(** [float(z)], for an integer of at most 63 bits. *)
Definition float_of_Z (z : Z) : float :=
  match z with
  | Z0 => 0%float
  | Zpos _ => PrimFloat.of_uint63 (Uint63.of_Z z)
  | Zneg q => (- PrimFloat.of_uint63 (Uint63.of_Z (Zpos q)))%float
  end.

(** [int(x)]: truncation toward zero; infinities and NaN raise. *)
Definition int_of_float (x : float) : option Z :=
  match Prim2SF x with
  | S754_zero _ => Some 0%Z
  | S754_finite s m e =>
      let a := if (0 <=? e)%Z then (Zpos m * 2 ^ e)%Z else (Zpos m / 2 ^ (- e))%Z in
      Some (if s then (- a)%Z else a)
  | _ => None
  end.

(** [min(a, b)]: the first argument unless the second is smaller. *)
Definition min (a b : float) : float := if (b <? a)%float then b else a.

(** [sum(xs)] of floats, from the integer [0]. *)
Definition sum (xs : list float) : float :=
  fold_left (fun acc x => (acc + x)%float) xs 0%float.

(** [round(x, 2)]: the decimal with two places nearest to the exact value
    of [x], ties to the even one, read back as the nearest float; the
    sign of [x] is kept, and zeros, infinities and NaN round to
    themselves. *)
Definition round2 (x : float) : float :=
  match Prim2SF x with
  | S754_finite s m e =>
      if (0 <=? e)%Z then x
      else
        let d := (2 ^ (- e))%Z in
        let t := (Zpos m * 100)%Z in
        let q := (t / d)%Z in
        let r := (t mod d)%Z in
        let n := if (2 * r <? d)%Z then q
                 else if (d <? 2 * r)%Z then (q + 1)%Z
                 else if Z.even q then q else (q + 1)%Z in
        if (2 ^ 53 <=? n)%Z then x
        else
          let y := (float_of_Z n / 100)%float in
          if s then (- y)%float else y
  | _ => x
  end.

(** Whitespace of [str.strip]: tab to carriage return, the four separators, space. *)
Definition is_space (c : ascii) : bool :=
  let n := nat_of_ascii c in
  ((9 <=? n)%nat && (n <=? 13)%nat) || ((28 <=? n)%nat && (n <=? 32)%nat).

Fixpoint lstrip (s : string) : string :=
  match s with
  | EmptyString => EmptyString
  | String c s' => if is_space c then lstrip s' else s
  end.
(** * BurnEnv: the ephemeral store, the admission policy and the envelope codec

    A shallow embedding of
    - [internal/server/store.go]   (the in-memory store with TTL and max-views),
    - [internal/server/handlers.go] and the validation file next to it
      (the create handler and [validateRequest]),
    - [internal/crypto]            ([Encrypt], [Decrypt], [SerializePayload],
      [DeserializePayload]),
    together with the properties the specification states about them. *)

From Stdlib Require Import ZArith NArith Lia Bool Ascii String.
From stdpp Require Import gmap strings list fin_maps pretty.

Open Scope Z_scope.

(* ===================================================================== *)
(** ** Go machine integers *)
(* ===================================================================== *)

Module GoInt.

(** Go's [int] and [int64] on the 64-bit targets the server is built for:
    two's complement, arithmetic wraps around silently. *)
Definition min_int : Z := - 2 ^ 63.
Definition max_int : Z := 2 ^ 63 - 1.

Definition in_range (z : Z) : Prop := min_int <= z <= max_int.

(** The value a 64-bit signed register holds after computing [z]. *)
Definition wrap (z : Z) : Z := (z + 2 ^ 63) mod 2 ^ 64 - 2 ^ 63.

(** [x - y] on [int] / [int64]. *)
Definition sub (x y : Z) : Z := wrap (x - y).

(** [x--] on [int]. *)
Definition dec (x : Z) : Z := sub x 1.

End GoInt.

(* ===================================================================== *)
(** ** Time *)
(* ===================================================================== *)

(** A [time.Time] instant, as the number of nanoseconds since the Unix epoch.
    [Expiry] is built with [time.Unix] and carries no monotonic reading, so
    [After] compares wall-clock instants. *)
Definition Time : Type := Z.

(** [t.After(u)]: reports whether [t] is strictly after [u]. *)
Definition After (t u : Time) : bool := u <? t.

Definition nanos_per_second : Z := 1000000000.

(** [time.Unix(sec, 0)]. *)
Definition time_Unix (sec : Z) : Time := sec * nanos_per_second.

(** [t.Unix()]: whole seconds since the epoch. *)
Definition Unix (t : Time) : Z := t / nanos_per_second.

(* ===================================================================== *)
(** ** internal/server/store.go *)
(* ===================================================================== *)

(** A Go [[]byte]: [None] is the nil slice, [Some l] a non-nil slice holding
    the bytes [l] (possibly none). *)
Definition bytes : Type := option (list Byte.byte).
(** * Forecast fetcher ([src/python-ftp.py]): a shallow embedding

    The program is one sequential FTP session: connect, anonymous login,
    change directory, stream the lines of a file through a capped callback,
    quit, print, return.  Its effects are modelled in a small monad [Proc]
    that threads a [world] (the closure's line buffer, the state of the
    control socket and the log of observable events) and whose results are a
    normal return, a raised Python exception, or [SystemExit].

    The environment has two parts.  A [server] record gives the outcome of
    every step of the FTP library the program goes through.  A [console]
    says which writes to the standard streams fail.  Statements that name
    no console are about the console [reliable], on which every write
    succeeds; statements about any console bind one explicitly. *)

From Stdlib Require Import String Ascii List ZArith Lia Bool PeanoNat.
From ExtLib Require Import Structures.Monad.
Import ListNotations.
Import MonadNotation.

Local Open Scope string_scope.
Local Open Scope list_scope.
Local Open Scope monad_scope.

(** ** Python values the program manipulates *)

(** The newline character, as in the literal ["\n"]. *)
Definition nl : string := String (ascii_of_nat 10) EmptyString.

(** [sep.join(ls)]. *)
Definition join (sep : string) (ls : list string) : string :=
  String.concat sep ls.

(** Exception classes that can reach the program.  All but
    [KeyboardInterrupt] derive from [Exception]. *)
Inductive exn_class : Type :=
| OSError            (* socket errors, DNS failure, connection refused *)
| TimeoutError       (* subclass of OSError: the 30 s timeout expired *)
| EOFError           (* the server closed the control connection *)
| error_reply        (* ftplib: unexpected [123]xx reply *)
| error_temp         (* ftplib: 4xx reply *)
| error_perm         (* ftplib: 5xx reply, e.g. no such file *)
| error_proto        (* ftplib: malformed reply *)
| ValueError         (* ftplib: illegal newline in a command *)
| IndexError         (* list index out of range *)
| KeyboardInterrupt. (* BaseException only: not a failure of the session *)

(** An exception instance: its class and [str(e)]. *)
Record exn : Type := MkExn { exn_cls : exn_class; exn_str : string }.

(** [isinstance(e, Exception)]. *)
Definition is_Exception (e : exn) : bool :=
  match exn_cls e with
  | KeyboardInterrupt => false
  | _ => true
  end.

(** [isinstance(e, (OSError, EOFError))], the classes the library's
    context manager swallows when its closing [quit] fails. *)
Definition is_OSError_or_EOFError (e : exn) : bool :=
  match exn_cls e with
  | OSError | TimeoutError | EOFError => true
  | _ => false
  end.

(** ['\r' in line or '\n' in line], the test of the library's [putline]. *)
Fixpoint illegal_newline (line : string) : bool :=
  match line with
  | EmptyString => false
  | String c rest =>
      (nat_of_ascii c =? 13)%nat || (nat_of_ascii c =? 10)%nat
      || illegal_newline rest
  end.

(** What [putline] raises on such a line, before anything is sent. *)
Definition newline_error : exn :=
  MkExn ValueError "an illegal newline character should not be contained".

(** ** Observable events, in program order *)

Inductive event : Type :=
| EvConnect (host : string) (timeout : Z)  (* FTP(host, timeout=...) *)
| EvLogin                                  (* ftp.login() *)
| EvCwd (dir : string)                     (* ftp.cwd(dir) *)
| EvRetrlines (cmd : string)               (* the request ftp.retrlines sends *)
| EvRecv (line : string)                   (* one line handed to the callback *)
| EvQuit                                   (* explicit ftp.quit() *)
| EvCtxExit                                (* quit attempted by FTP.__exit__ *)
| EvStdout (s : string)                    (* print(s) *)
| EvStderr (s : string).                   (* print(s, file=sys.stderr) *)

(** ** Projections of the event log *)

Definition stdout_of (tr : list event) : list string :=
  flat_map (fun ev => match ev with EvStdout s => [s] | _ => [] end) tr.

Definition stderr_of (tr : list event) : list string :=
  flat_map (fun ev => match ev with EvStderr s => [s] | _ => [] end) tr.

Definition retr_cmds_of (tr : list event) : list string :=
  flat_map (fun ev => match ev with EvRetrlines c => [c] | _ => [] end) tr.

Definition is_network (ev : event) : bool :=
  match ev with
  | EvStdout _ | EvStderr _ => false
  | _ => true
  end.

Definition network_of (tr : list event) : list event := filter is_network tr.

(** The characters a stream receives for a sequence of [print] calls: each
    text followed by a newline. *)
Fixpoint stream_text (printed : list string) : string :=
  match printed with
  | [] => EmptyString
  | s :: rest => (s ++ nl ++ stream_text rest)%string
  end.

(** Number of line breaks in a text; for the text of a stream, its number
    of lines. *)
Fixpoint count_newlines (s : string) : nat :=
  match s with
  | EmptyString => 0
  | String c rest =>
      (if (nat_of_ascii c =? 10)%nat then 1 else 0) + count_newlines rest
  end.

(** ** World and results *)

Record world : Type := MkWorld {
  lines : list string;   (* the list [lines] captured by [handle_line] *)
  sock  : bool;          (* the control connection is open *)
  log   : list event     (* events so far, oldest first *)
}.

Definition init : world := MkWorld [] false [].

Inductive result (A : Type) : Type :=
| Ok (a : A)          (* normal completion *)
| Raise (e : exn)     (* a propagating exception *)
| Exit (code : Z).    (* SystemExit(code), from sys.exit *)
Arguments Ok {A} a.
Arguments Raise {A} e.
Arguments Exit {A} code.

Definition Proc (A : Type) : Type := world -> result A * world.

Definition proc_ret {A} (a : A) : Proc A := fun w => (Ok a, w).

Definition proc_bind {A B} (m : Proc A) (k : A -> Proc B) : Proc B :=
  fun w =>
    match m w with
    | (Ok a, w1) => k a w1
    | (Raise e, w1) => (Raise e, w1)
    | (Exit c, w1) => (Exit c, w1)
    end.

#[export] Instance Monad_Proc : Monad Proc :=
  {| ret := @proc_ret; bind := @proc_bind |}.

Definition raise {A} (e : exn) : Proc A := fun w => (Raise e, w).

(** [sys.exit(code)]. *)
Definition sys_exit {A} (code : Z) : Proc A := fun w => (Exit code, w).

Definition emit (ev : event) : Proc unit :=
  fun w => (Ok tt, MkWorld (lines w) (sock w) (log w ++ [ev])).

Definition get_lines : Proc (list string) := fun w => (Ok (lines w), w).

Definition set_lines (ls : list string) : Proc unit :=
  fun w => (Ok tt, MkWorld ls (sock w) (log w)).

Definition set_sock (b : bool) : Proc unit :=
  fun w => (Ok tt, MkWorld (lines w) b (log w)).

Definition get_log : Proc (list event) := fun w => (Ok (log w), w).

Definition check (o : option exn) : Proc unit :=
  match o with
  | Some e => raise e
  | None => ret tt
  end.

(** ** The standard streams *)

(** Whether a write to a standard stream raises, given what the stream has
    received so far and the text to print ([None]: the write succeeds).
    A closed pipe or a text the stream cannot encode makes it raise. *)
Class console : Type := MkConsole {
  out_write : list string -> string -> option exn;
  err_write : list string -> string -> option exn
}.

(** The console on which every write succeeds. *)
#[export] Instance reliable : console :=
  MkConsole (fun _ _ => None) (fun _ _ => None).

(** [print(s)]: the text is on the stream only if the write succeeds. *)
Definition print {con : console} (s : string) : Proc unit :=
  tr <- get_log ;;
  check (out_write (stdout_of tr) s) ;;
  emit (EvStdout s).

(** [print(s, file=sys.stderr)]. *)
Definition eprint {con : console} (s : string) : Proc unit :=
  tr <- get_log ;;
  check (err_write (stderr_of tr) s) ;;
  emit (EvStderr s).

(** [try: body  except Exception as e: handler e].  [SystemExit] and other
    non-[Exception] signals pass through. *)
Definition try_except_Exception {A} (body : Proc A) (handler : exn -> Proc A)
  : Proc A :=
  fun w =>
    match body w with
    | (Raise e, w1) =>
        if is_Exception e then handler e w1 else (Raise e, w1)
    | r => r
    end.

(** [for x in xs: body x]. *)
Fixpoint for_each {A} (xs : list A) (body : A -> Proc unit) : Proc unit :=
  match xs with
  | [] => ret tt
  | x :: xs' => body x ;; for_each xs' body
  end.

(** [xs[i]]. *)
Definition index (xs : list string) (i : nat) : Proc string :=
  match nth_error xs i with
  | Some x => ret x
  | None => raise (MkExn IndexError "list index out of range")
  end.

(** ** The FTP library against a server *)

(** Outcome of each step of the library in one session ([None]: no error).
    The constructor first opens the socket, then reads the greeting.
    [retrlines] first sets the transfer up (TYPE A, PASV, data connection),
    then sends the request; [transfer cmd] is the sequence of lines handed
    to the callback once [cmd] was sent, followed by the error that ends
    the transfer, if any. *)
Record server : Type := MkServer {
  open_socket : string -> Z -> option exn;
  greeting    : option exn;
  login       : option exn;
  cwd         : string -> option exn;
  data_setup  : option exn;
  transfer    : string -> list string * option exn;
  quit        : option exn;
  ctx_quit    : option exn   (* the quit attempted by __exit__ *)
}.

(** Outcome of [FTP(host, timeout=t)] as a whole. *)
Definition connect (srv : server) (host : string) (timeout : Z) : option exn :=
  match open_socket srv host timeout with
  | Some e => Some e
  | None => greeting srv
  end.

(** Outcome of [ftp.retrlines(cmd, callback)] as a whole: the lines handed
    to the callback and the error raised, if any.  A command with a line
    break in it is refused by [putline] and never sent. *)
Definition retr (srv : server) (cmd : string) : list string * option exn :=
  match data_setup srv with
  | Some e => ([], Some e)
  | None =>
      if illegal_newline cmd then ([], Some newline_error)
      else transfer srv cmd
  end.

Section Ftp.
Context {con : console}.
Variable srv : server.

(** [FTP(host, timeout=t)]: the constructor connects.  The socket is open
    from the moment it is created, also when reading the greeting fails. *)
Definition ftp_open (host : string) (timeout : Z) : Proc unit :=
  emit (EvConnect host timeout) ;;
  check (open_socket srv host timeout) ;;
  set_sock true ;;
  check (greeting srv).

Definition ftp_login : Proc unit :=
  emit EvLogin ;; check (login srv).

Definition ftp_cwd (dir : string) : Proc unit :=
  emit (EvCwd dir) ;; check (cwd srv dir).

(** [ftp.retrlines(cmd, callback)]: once the transfer is set up and the
    request sent, every received line goes to the callback, in order; an
    error may end the transfer. *)
Definition ftp_retrlines (cmd : string) (callback : string -> Proc unit)
  : Proc unit :=
  check (data_setup srv) ;;
  (if illegal_newline cmd then raise newline_error else ret tt) ;;
  emit (EvRetrlines cmd) ;;
  for_each (fst (transfer srv cmd)) (fun l => emit (EvRecv l) ;; callback l) ;;
  check (snd (transfer srv cmd)).

(** [ftp.quit()]: sends QUIT, and on a good reply closes the socket. *)
Definition ftp_quit : Proc unit :=
  emit EvQuit ;; check (quit srv) ;; set_sock false.

(** [FTP.__exit__]: when the socket is still open, try to quit, swallow
    [OSError]/[EOFError], and close the socket whatever happened. *)
Definition ftp_exit : Proc unit :=
  fun w =>
    if sock w then
      let w1 := MkWorld (lines w) false (log w ++ [EvCtxExit]) in
      match ctx_quit srv with
      | Some e => if is_OSError_or_EOFError e then (Ok tt, w1) else (Raise e, w1)
      | None => (Ok tt, w1)
      end
    else (Ok tt, w).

——————————

-- Work to complete --
Lines of the listing above that include the string "Stdlib" should each be copied.

-- Task response --
From Stdlib Require Import ZArith NArith Lia Bool Ascii String.
From Stdlib Require Import String Ascii List ZArith Lia Bool PeanoNat.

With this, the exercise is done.